Come to my talk today at 4:30PM at the Fields Institute!

## Class Notes

The notes below are by the students and for the students. Hopefully they are useful, but they come with no guarantee of any kind.

PDF file of the class notes typed up in latex can be located here

Tex version of the file is also avaliable here so that people can easily make changes and repost here if they wish.

## Exercise

The solution(s) below are by the students and for the students. Hopefully they are useful, but they come with no guarantee of any kind.

Configurations of a Generalized Cockroach (not entirely rigourous)

Let ${\displaystyle C_{n}}$ be the manifold of configurations of a "cockroach" with ${\displaystyle n}$ legs:

Q: What is ${\displaystyle C_{n}}$? In particular, what is ${\displaystyle C_{6}}$?

${\displaystyle n=2}$: Consider ${\displaystyle C_{2}}$.

As in the picture, label the angles of the joints ${\displaystyle \theta _{1}}$ and ${\displaystyle \theta _{2}}$ and the distances from the body to the feet ${\displaystyle d_{1}}$ and ${\displaystyle d_{2}}$ respectively.

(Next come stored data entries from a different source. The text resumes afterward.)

(* ===== verification/TaskWitness.v ===== *)
(** * The workflow executor on concrete histories

    A workflow function that calls an activity, waits for an event and then awaits the
    activity, run on concrete histories; the theorems of the executor are applied to
    these runs. *)

From stdpp Require Import base list option strings gmap sorting relations.
From Stdlib Require Import ZArith Lia QArith.
From S2P Require Import Prelude Errors Protos Dedup RuntimeState Propagation Helpers Applier Orchestration TaskRegistry TaskTable.
From S2P Require Import TaskProgram TaskMethods TaskExecutor TaskGuard TaskTotal TaskInv TaskMachine TaskErase TaskLike TaskReplay.
From S2P Require Import TaskRecorded TaskRetry TaskTheorems TaskSystem.
Local Open Scope Z_scope.

#[local] Existing Instance keyOrder.
#[local] Existing Instance exactFloat.
#[local] Instance noEvents : ProtoCodec := catalogCodec [].
(** Values are strings, marshalled in quotes. *)
#[local] Instance stringMarshaler : Marshaler := {| any := string; marshalAny v := inl ("'" +:+ v +:+ "'") |}.

Definition upper (s : string) : string := s.
Definition typeName (e : error) : string := "*errors.errorString".
Definition text (e : error) : string := "error".

(** ** A workflow function and its history *)

Definition sampleFunction : Workflow :=
  WCallActivity "charge" [] (fun t =>
  WWaitForSingleEvent "go" (-1) (fun t2 =>
  WAwait t2 None (fun _ =>
  WAwait t None (fun r =>
    match r with
    | inl out => WReturn (Some out) None
    | inr err => WReturn None (Some err)
    end)))).

Definition single (f : Workflow) : TaskRegistry Workflow Activity := (AddWorkflowN "Flow" f NewTaskRegistry).1.

Lemma single_resolves f name v w v' : ResolveWorkflow name v (single f) = inl (w, v') -> w = f.
Proof.
  intros H. unfold ResolveWorkflow in H.
  change (reg_workflows (single f)) with ({["Flow" := f]} : gmap string Workflow) in H.
  change (reg_versionedWorkflows (single f)) with (∅ : gmap string (gmap string Workflow)) in H.
  rewrite lookup_empty in H. destruct (decide (name = "Flow")) as [-> | Hn]; [by rewrite lookup_singleton_eq in H; simplify_eq |].
  rewrite lookup_singleton_ne in H by done. rewrite (lookup_singleton_ne "Flow" "*") in H by done.
  by destruct v.
Qed.

Definition sampleRegistry : TaskRegistry Workflow Activity := single sampleFunction.

Definition turnBegins (t : Z) : HistoryEvent := ev (-1) t (HistoryEvent_WorkflowStarted (mkWorkflowStartedEvent None)).
Definition begins : HistoryEvent := ev (-1) 101 (HistoryEvent_ExecutionStarted sampleStart).
Definition goes : HistoryEvent := ev (-1) 130 (HistoryEvent_EventRaised (mkEventRaisedEvent "go" None)).
Definition stops : HistoryEvent :=
  ev (-1) 140 (HistoryEvent_ExecutionTerminated (mkExecutionTerminatedEvent None false)).
Definition suspends : HistoryEvent := ev (-1) 120 (HistoryEvent_ExecutionSuspended None).
Definition resumes : HistoryEvent := ev (-1) 150 (HistoryEvent_ExecutionResumed None).

Local Abbreviation execute := (executeWorkflow upper typeName text sampleRegistry).

(** ** The turns *)

Definition state1 : WorkflowRuntimeState :=
  (AddEvents (NewWorkflowRuntimeState "wf1" None []) [turnBegins 100; begins]).1.
Definition context1 : WorkflowContext := NewWorkflowContext "wf1" (OldEvents state1) (NewEvents state1) None sampleWorld.

Definition response (events : list HistoryEvent) : WorkflowResponse :=
  match execute "wf1" [] events None sampleWorld with
  | RRet (inl resp) => resp
  | _ => mkWorkflowResponse "" [] None "" None None
  end.

Lemma response_actions_ordered_witness :
  length (resp_Actions (response [turnBegins 100; begins])) = 2%nat /\
  StronglySorted Z.lt (wa_Id <$> resp_Actions (response [turnBegins 100; begins])).
Proof.
  split; [by vm_compute |].
  apply (response_actions_ordered upper typeName text sampleRegistry "wf1" [] [turnBegins 100; begins] None sampleWorld).
  vm_compute. reflexivity.
Defined.

Lemma terminated_turn_concludes_witness :
  exists act, act ∈ resp_Actions (response [turnBegins 100; begins; stops]) /\ isConclusion act = true.
Proof.
  apply (terminated_turn_concludes upper typeName text sampleRegistry "wf1" [] [turnBegins 100; begins; stops] None
    sampleWorld (response [turnBegins 100; begins; stops]) stops); [by vm_compute | decide_now | done |].
  vm_compute. reflexivity.
Defined.

Lemma double_suspension_drops_event_witness :
  let c' := foldl (fun c x => (handle upper typeName text sampleRegistry x c).1) context1 [suspends; suspends; goes; resumes] in
  c' = set_suspension true [] context1 /\ actions c' = [].
Proof.
  by apply (double_suspension_drops_event upper typeName text sampleRegistry context1 suspends suspends goes resumes).
Defined.

(** ** Retries *)

Definition samplePolicy : RetryPolicy := mkRetryPolicy 2 (1000 * Millisecond) (fofZ 2) 0 0 None.

(** Both attempts fail, with a timer between them. *)
Definition failedTwice : list HistoryEvent :=
  [ ev 0 110 (HistoryEvent_TaskScheduled (mkTaskScheduledEvent "charge" None None None "uuid-0" None));
    ev (-1) 111 (HistoryEvent_TaskFailed (mkTaskFailedEvent 0 (Some (mkTaskFailureDetails "E" "declined" None None false)) "uuid-0"));
    ev 1 112 (HistoryEvent_TimerCreated (mkTimerCreatedEvent None None None));
    ev (-1) 113 (HistoryEvent_TimerFired (mkTimerFiredEvent None 1));
    ev 2 114 (HistoryEvent_TaskScheduled (mkTaskScheduledEvent "charge" None None None "uuid-0" None));
    ev (-1) 115 (HistoryEvent_TaskFailed (mkTaskFailedEvent 2 (Some (mkTaskFailureDetails "E" "declined" None None false)) "uuid-0")) ].

(** A function that asks for a patch and retries its activity. *)
Definition retryFunction : Workflow :=
  WIsPatched "careful" (fun b =>
  if b then WCallActivity "charge" [WithActivityRetryPolicy (Some samplePolicy)] (fun t =>
    WAwait t None (fun r => WReturn None (match r with inl _ => None | inr err => Some err end)))
  else WReturn None None).

Lemma retryFunction_oblivious full : oblivious (full := full) retryFunction.
Proof. cbn. intros []; [| done]. intros t Ht. by split. Qed.

Definition retryRegistry : TaskRegistry Workflow Activity := single retryFunction.

Lemma retry_deterministic name v w v' :
  ResolveWorkflow name v retryRegistry = inl (w, v') -> oblivious (full := true) w.
Proof. intros ->%single_resolves. apply retryFunction_oblivious. Qed.

(** The first turn recorded the patch of the function and that of the retry chain. *)
Definition failedOnce : list HistoryEvent :=
  [ ev (-1) 100 (HistoryEvent_WorkflowStarted (mkWorkflowStartedEvent
      (Some (mkWorkflowVersion ["careful"; retryChainPatch] None)))); begins ] ++ take 2 failedTwice.


(** ** A turn, its records and the turn again *)

(** The function as version v1. *)
Definition versionRegistry : TaskRegistry Workflow Activity :=
  (AddVersionedWorkflowN "Flow" "v1" true retryFunction NewTaskRegistry).1.

Lemma version_deterministic name v w v' :
  ResolveWorkflow name v versionRegistry = inl (w, v') -> oblivious (full := false) w.
Proof.
  intros H. assert (w = retryFunction) as ->; [| apply retryFunction_oblivious]. unfold ResolveWorkflow in H.
  change (reg_workflows versionRegistry) with (∅ : gmap string Workflow) in H.
  change (reg_versionedWorkflows versionRegistry) with ({["Flow" := {["v1" := retryFunction]}]} : gmap string (gmap string Workflow)) in H.
  rewrite !lookup_empty in H. destruct (decide (name = "Flow")) as [-> | Hn]; cycle 1.
  { rewrite lookup_singleton_ne in H by done. by destruct v. }
  rewrite lookup_singleton_eq in H. destruct (match v with Some u => Some u | None => _ end) as [u|]; [| done].
  destruct (decide (u = "v1")) as [-> | Hu]; [by rewrite lookup_singleton_eq in H; simplify_eq | by rewrite lookup_singleton_ne in H].
Qed.

Local Abbreviation beginV := (start upper typeName text versionRegistry).
Definition decided : list WorkflowAction := match (beginV context1).2 with RRet acts => acts | _ => [] end.
Definition applied := Actions sampleApplier None None None (stampState (responseVersion (beginV context1).1) state1) sampleWorld decided.

(** The turn schedules the activity; the marker has the version and both patches. *)
Example first_turn_decides :
  wa_Id <$> decided = [0] /\ length (history (as_state applied.1)) = 3%nat /\
  (head (history (as_state applied.1)) ≫= GetWorkflowStarted) =
    Some (mkWorkflowStartedEvent (Some (mkWorkflowVersion ["careful"; retryChainPatch] (Some "v1")))).
Proof. vm_compute. done. Qed.

Lemma decisions_are_made_once_witness :
  exists c2, beginV (NewWorkflowContext "wf1" (history (as_state applied.1)) [] None sampleWorld) = (c2, RRet []) /\
    re_customStatus (wc_report c2) = re_customStatus (wc_report (beginV context1).1) /\
    responseVersion c2 = responseVersion (beginV context1).1.
Proof.
  apply (decisions_are_made_once upper typeName text versionRegistry version_deterministic sampleApplier None None None
    state1 (turnBegins 100) [begins] sampleWorld applied.1 "wf1" None sampleWorld (beginV context1).1 decided
    (history (as_state applied.1)) [] sampleWorld).
  - split; [by vm_compute | done | by repeat constructor | constructor].
  - vm_compute. reflexivity.
  - vm_compute. done.
  - vm_compute. reflexivity.
  - vm_compute. by repeat constructor.
  - vm_compute. reflexivity.
  - vm_compute. reflexivity.
  - apply app_nil_r.
Defined.

Definition retrying : WorkflowContext * res Task :=
  run (processNextEvent (processEvent upper typeName text sampleRegistry 2))
    (CallActivity typeName text "charge" [WithActivityRetryPolicy (Some samplePolicy)])
    (set_patches (mkPatches {[retryChainPatch]} ∅ []) (NewWorkflowContext "wf1" [] failedTwice None sampleWorld)).

Definition awaited : WorkflowContext * res (string + error) :=
  run (processNextEvent (processEvent upper typeName text sampleRegistry 2)) (awaitRetry text 0 None) retrying.1.

Definition retried : retryTask :=
  default (mkRetryTask (mkRetryChain "" 0 (SchedActivity "" (mkCallActivityOptions None None None None None)) samplePolicy)
    0 "" "" 0 false None) (rh_tasks (wc_retries retrying.1) !! 0%nat).

Example attempts_run :
  awaited.2 = RRet (inr (errorNew "task failed with an error: declined")) /\
  remaining awaited.1 = 0%nat /\ rt_retryCount <$> rh_tasks (wc_retries awaited.1) !! 0%nat = Some 1.
Proof. vm_compute. done. Qed.

Lemma retry_attempts_bounded_witness :
  retryDone 0 (rt_chain retried) awaited.1 /\
  (forall rt' err, rh_tasks (wc_retries awaited.1) !! 0%nat = Some rt' -> rt_terminalError rt' = Some err ->
     inr (errorNew "task failed with an error: declined") = (inr err : string + error)).
Proof.
  apply (retry_attempts_bounded upper typeName text sampleRegistry 0 0 None retried retrying.1 awaited.1).
  - split; vm_compute; repeat constructor.
  - vm_compute. reflexivity.
  - vm_compute. done.
  - vm_compute. done.
  - vm_compute. reflexivity.
Defined.

(** The second retry of the sample policy waits four seconds; an interval of a
    microsecond is never waited for. *)
Definition microPolicy : RetryPolicy := mkRetryPolicy 5 1000 (fofZ 2) 0 0 None.

Lemma retry_delay_bounds_witness :
  computeNextDelay 0 (Validate samplePolicy).1 2 0 ErrTaskCanceled = 4000 * Millisecond /\
  (0 <= computeNextDelay 0 (Validate samplePolicy).1 2 0 ErrTaskCanceled <= rp_MaxRetryInterval (Validate samplePolicy).1)%Z /\
  computeNextDelay 0 (Validate microPolicy).1 2 0 ErrTaskCanceled = 0.
Proof.
  split_and!; [by vm_compute |..].
  - by apply (retry_delay_bounds 0 samplePolicy (Validate samplePolicy).1 2 0 ErrTaskCanceled).
  - by apply (retry_delay_bounds 0 samplePolicy (Validate samplePolicy).1 2 0 ErrTaskCanceled).
  - apply (retry_delay_bounds 0 microPolicy (Validate microPolicy).1 2 0 ErrTaskCanceled); [done.. |].
    intros [|y|y] Hy; done.
Defined.

(** ** Versions *)

Definition registry1 : TaskRegistry Workflow Activity :=
  (AddVersionedWorkflowN "Flow" "v1" true sampleFunction NewTaskRegistry).1.
Definition registry2 : TaskRegistry Workflow Activity :=
  (AddVersionedWorkflowN "Flow" "v2" true (WReturn None None) registry1).1.

Lemma pinned_version_stable_witness :
  ResolveWorkflow "Flow" None registry2 = inl (WReturn None None, Some "v2") /\
  ResolveWorkflow "Flow" (Some "v1") registry2 = inl (sampleFunction, Some "v1").
Proof.
  split; [by vm_compute |].
  apply (pinned_version_stable registry1 registry2 "Flow" None "v1" sampleFunction); [by vm_compute | | by vm_compute].
  apply rtc_once, reg_addVersioned.
Defined.
(** The item of a call reaches the loop of a stream, by affinity or off the shared
    queue (unbuffered channels). *)
Definition handoff (a : nat) (cl : call) (w : nat) (stream : string) (s : Exec) : Exec :=
  putCall a (set_phase (XWaiting w) cl) (set_inHand (<[stream := workItemOf cl]> (ex_inHand s)) s).

(** The loop of [GetWorkItems]: it dispatches the item it received and goes on. *)
Definition serveItem (stream : string) (wi : workItem) (s : Exec) : option Exec :=
  s' ← dispatchToStream stream wi s; Some (set_inHand (delete stream (ex_inHand s')) s').

(** A stream is stored when it connects and deleted when it ends. *)
Definition openStream (stream : string) (s : Exec) : Exec := set_streams ({[stream]} ∪ ex_streams s) s.
Definition closeStream (stream : string) (s : Exec) : Exec := set_streams (ex_streams s ∖ {[stream]}) s.
(* ===== verification/TransportInv.v ===== *)
(** * Attempts meet their own results

    The invariant of the executor over all interleavings, in three parts: a reservation
    in the map of attempts lasts exactly as long as its call; a waiter of the backend
    belongs to the attempt that holds the key; an accepted completion was checked
    against the attempt it reaches, and there is at most one. *)

From stdpp Require Import base list option strings gmap sets relations pretty.
From Stdlib Require Import ZArith Lia.
From S2P Require Import Prelude Errors Protos Helpers LocalTasks Transport.

Section Inv.
Context {R : Type}.
Variables keyOf tokenOf : R -> string.
Variable unknown : string -> error.
Variable strict : bool.
Variable uuid : nat -> string.

Local Abbreviation Exec := (Exec (R := R)).
Local Abbreviation call := (call (R := R)).
Local Abbreviation completion := (completion (R := R)).
Local Abbreviation step := (exec_step keyOf tokenOf unknown strict uuid).

(** ** The three parts *)

Definition finished (cl : call) : bool := match cl_phase cl with XDone _ => true | _ => false end.

(** The waiter a call still waits on. *)
Definition waitsOn (cl : call) : option nat :=
  match cl_phase cl with XDispatching w | XWaiting w => Some w | _ => None end.

Definition resultOf (cl : call) : option (R + error) :=
  match cl_phase cl with XReturning r | XFinishing r | XDone r => Some r | _ => None end.

(** A completion call that holds the mutex, or has been accepted. *)
Definition holds (cc : completion) : bool :=
  match cc_phase cc with CDelivering | CDelivered => true | _ => false end.
Definition accepts (cc : completion) : bool :=
  match cc_phase cc with CDelivered | CReturned None => true | _ => false end.
Definition engaged (cc : completion) : bool := holds cc || accepts cc.

Definition tokenOk (token : string) (p : transportAttempt) : Prop :=
  (token = "" /\ strict = false) \/ token = at_token p.

(** The response [res] was accepted for attempt [a]. *)
Definition accepted (completions : gmap nat completion) (a : nat) (res : R) : Prop :=
  exists c cc, completions !! c = Some cc /\ cc_attempt cc = a /\ cc_res cc = res /\ accepts cc = true.

Record reserved_inv (s : Exec) : Prop := {
  ri_pending : forall key a, ex_pending s !! key = Some a ->
    exists cl, ex_calls s !! a = Some cl /\ cl_key cl = key /\ finished cl = false;
  ri_reserved : forall a cl, ex_calls s !! a = Some cl -> finished cl = false -> ex_pending s !! cl_key cl = Some a;
  ri_next : forall a cl, ex_calls s !! a = Some cl -> (a < ex_next s)%nat
}.

Record waiter_inv (s : Exec) : Prop := {
  wi_wf : tasks_wf (ex_tasks s);
  wi_owner : forall key w, lt_pending (ex_tasks s) !! key = Some w ->
    exists a cl, ex_calls s !! a = Some cl /\ cl_key cl = key /\ waitsOn cl = Some w;
  wi_waits : forall a cl w, ex_calls s !! a = Some cl -> waitsOn cl = Some w -> cl_waiter cl = Some w;
  wi_alloc : forall a cl w, ex_calls s !! a = Some cl -> cl_waiter cl = Some w -> (w < lt_next (ex_tasks s))%nat;
  wi_inj : forall a a' cl cl' w, ex_calls s !! a = Some cl -> ex_calls s !! a' = Some cl' ->
    cl_waiter cl = Some w -> cl_waiter cl' = Some w -> a = a'
}.

(** What a call and its attempt promise. *)
Record call_ok (s : Exec) (a : nat) (cl : call) : Prop := {
  ck_token : at_token (cl_attempt cl) = uuid a;
  ck_terminal : match cl_phase cl with XFinishing _ | XDone _ => at_terminal (cl_attempt cl) = true | _ => True end;
  ck_free : finished cl = true -> at_mu (cl_attempt cl) = None;
  ck_mu : forall c, at_mu (cl_attempt cl) = Some c ->
    exists cc, ex_completions s !! c = Some cc /\ cc_attempt cc = a /\ holds cc = true;
  ck_sent : forall stream, at_streamID (cl_attempt cl) = Some stream -> (stream, workItemOf cl) ∈ ex_sent s;
  ck_result : forall res, resultOf cl = Some (inl res) -> accepted (ex_completions s) a res;
  ck_closed : forall w res, cl_waiter cl = Some w -> lt_heap (ex_tasks s) !! w = Some (mkWaiter (Some res) true) ->
    accepted (ex_completions s) a res
}.

(** What a completion call promises of the attempt it reaches. *)
Record completion_ok (c : nat) (cc : completion) (cl : call) : Prop := {
  co_key : keyOf (cc_res cc) = cl_key cl;
  co_mu : holds cc = true -> at_mu (cl_attempt cl) = Some c;
  co_engaged : engaged cc = true -> tokenOk (tokenOf (cc_res cc)) (cl_attempt cl) /\ at_streamID (cl_attempt cl) <> None;
  co_done : accepts cc = true -> holds cc = true \/ at_terminal (cl_attempt cl) = true
}.
(** C10. Past the self-conversation guard the other user's id is not used:
    two calls that differ only in the other user return the same result and
    leave the same state.  The row the creation branch inserts has the
    current user as requester and the offered skill as both requested and
    offered skill. *)
Theorem created_request_independent_of_other_user st uid other1 other2 sk :
  currentUserId (hook st) = Some uid -> truthy uid = true ->
  uid <> other1 -> uid <> other2 ->
  getOrCreateConversation other1 sk st = getOrCreateConversation other2 sk st /\
  (forall skill, sk = Some skill -> truthy skill = true ->
     existing_request uid (store st) = None ->
     failing (served (SelectRequestOf uid) (store st)) = false ->
     exists id ts,
       barter_requests (store (getOrCreateConversation other1 sk st).2)
       = barter_requests (store st)
         ++ [BarterRequest.mk id uid skill skill "pending" ts]).
Proof.
  intros Huid Ht Hne1 Hne2. split.
  - by rewrite !(getOrCreateConversation_run st uid _ sk Huid Ht).
  - intros skill -> Hskill Hex Hf.
    destruct (getOrCreateConversation_creates st uid other1 skill
                Huid Ht Hne1 Hex Hskill Hf) as [_ ->].
    by do 2 eexists.
Qed.
Ltac calls_norm :=
  cbn [events globals outcome fst snd];
  repeat (rewrite ?service_calls_cons, ?service_calls_app);
  cbn [is_print app]; change (service_calls []) with (@nil Event).

Ltac crashed :=
  cbn; calls_norm;
  split; [reflexivity | split; [eexists; reflexivity | split]];
  intros ? [=].

(** ** Runs of the build phase *)

Section Build.

Variable w : World.

Lemma upsert_batch_run (index : Index) (records : list IndexRecord)
    (i : nat) (g : Globals) :
  exists line,
    upsert_batch w index records i g
    = ([EvPrint line;
        EvUpsertRecords index "default"
          (py_slice records i (i + batch_size))],
       g,
       match upsert_records w index "default"
               (py_slice records i (i + batch_size)) with
       | inl e => Raise e
       | inr _ => Ret tt
       end).
Proof.
  eexists. unfold upsert_batch. cbn.
  destruct (upsert_records w index "default" _) as [e|[]]; reflexivity.
Qed.

(** The loop either runs through every offset, or stops at the first batch
    the service refuses; the globals are untouched. *)
Lemma upsert_loop_run (index : Index) (records : list IndexRecord)
    (offsets : list nat) (g : Globals) :
  let slice := fun i => py_slice records i (i + batch_size) in
  let r := for_each offsets (upsert_batch w index records) g in
  globals r = g
  /\ ((outcome r = Ret tt
       /\ service_calls (events r)
          = map (EvUpsertRecords index "default") (map slice offsets))
      \/ (exists e k,
            outcome r = Raise e
            /\ k < List.length offsets
            /\ upsert_records w index "default"
                 (slice (nth k offsets 0)) = inl e
            /\ service_calls (events r)
               = map (EvUpsertRecords index "default")
                     (map slice (firstn (S k) offsets)))).
Proof.
  intros slice. induction offsets as [|i rest IH]; cbn zeta.
  - split; [reflexivity | left; split; reflexivity].
  - cbn [for_each]. destruct (upsert_batch_run index records i g) as [line E].
    destruct (upsert_records w index "default" _) as [e|u] eqn:Ea.
    + rewrite (bind_raises _ _ _ _ _ _ E). split; [reflexivity|].
      right. exists e, 0. cbn. repeat split; try lia. exact Ea.
    + rewrite (bind_returns _ _ _ _ _ _ E). cbn zeta in IH.
      destruct IH as [IHg IH]. split; [exact IHg|].
      cbn [events globals outcome fst snd].
      rewrite service_calls_app.
      destruct IH as [[Ho Hc]|(e & k & Ho & Hk & Ha & Hc)].
      * left. split; [exact Ho|]. now rewrite Hc.
      * right. exists e, (S k). rewrite Hc.
        repeat split; try assumption. cbn [List.length]. lia.
Qed.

The value of ${\displaystyle \theta _{i}}$ determines the value of ${\displaystyle d_{i}}$. So, given values ${\displaystyle (\theta _{1},\theta _{2})}$, possible configurations are given by positions of the body, which must have distance ${\displaystyle d_{i}}$ from the ${\displaystyle i}$th foot.

That is, the body must lie on the intersection of the two circles of radius ${\displaystyle d_{i}}$ centred at the ${\displaystyle i}$th foot:

There are ${\displaystyle 0,1,}$ or ${\displaystyle 2}$ solutions for the body position. If we look only at the top body position, the pair ${\displaystyle (\theta _{1},\theta _{2})}$ determines a unique configuration. So, we can plot the subset on ${\displaystyle \mathbb {R} _{(\theta _{1},\theta _{2})}^{2}}$:

The boundary points are where the "top" solution is in fact the unique solution.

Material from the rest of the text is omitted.